Lemma raster_window_north_up_nonempty_witness :
  ∃ top bottom left_ right_ w,
    index arcsec15_grid (-(7403 # 100)) (4068 # 100) = Returned (bottom, left_) ∧
    index arcsec15_grid (-(7390 # 100)) (4088 # 100) = Returned (top, right_) ∧
    (top <= bottom)%Z ∧ (left_ <= right_)%Z ∧
    raster_window arcsec15_grid (-(7403 # 100), 4068 # 100, -(7390 # 100), 4088 # 100)
      = Returned w ∧
    w = ((top, bottom + 1), (left_, right_ + 1))%Z ∧
    (row_start w < row_stop w)%Z ∧ (col_start w < col_stop w)%Z.
Proof.
  apply (raster_window_north_up_nonempty arcsec15_grid).
  - unfold Affine.north_up; simpl. repeat split; reflexivity.
  - vm_compute. discriminate.
  - vm_compute. discriminate.
Defined.

(** C1 fails as stated on a grid whose rows grow northwards: the box
    [0 <= lon <= 10], [0 <= lat <= 10] gets the rows [10, 1), which is
    no row at all; a resolver that compared the two rows would have
    started at the smaller.  And on a north-up grid a box inside one
    pixel has [top = bottom]: only the stop of the window, [bottom + 1],
    is strictly larger than [top]. *)
Lemma raster_window_south_up_empty :
  (0 < 10 ∧
   index south_up_grid 0 0 = Returned (0, 0)%Z ∧
   index south_up_grid 10 10 = Returned (10, 10)%Z ∧
   raster_window south_up_grid (0, 0, 10, 10) = Returned ((10, 1), (0, 11))%Z ∧
   ¬ (row_start ((10, 1), (0, 11)) < row_stop ((10, 1), (0, 11)))%Z) ∧
  (1 # 4 < 1 # 2 ∧ - (3 # 4) < - (1 # 4) ∧
   index unit_grid (1 # 4) (- (3 # 4)) = Returned (0, 0)%Z ∧
   index unit_grid (1 # 2) (- (1 # 4)) = Returned (0, 0)%Z ∧
   raster_window unit_grid (1 # 4, - (3 # 4), 1 # 2, - (1 # 4))
     = Returned ((0, 1), (0, 1))%Z).
Proof.
  split.
  - do 4 (split; [reflexivity|]).
    unfold row_start, row_stop; cbn [fst snd]. lia.
  - repeat split; reflexivity.
Qed.
End Window.

Section Outward.
Local Open Scope Q_scope.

How to complete this task ▸
Copy all lines of the records in which the string "reflexivity" can be found.

Response area ▸
  - unfold Affine.north_up; simpl. repeat split; reflexivity.
  - do 4 (split; [reflexivity|]).
  - repeat split; reflexivity.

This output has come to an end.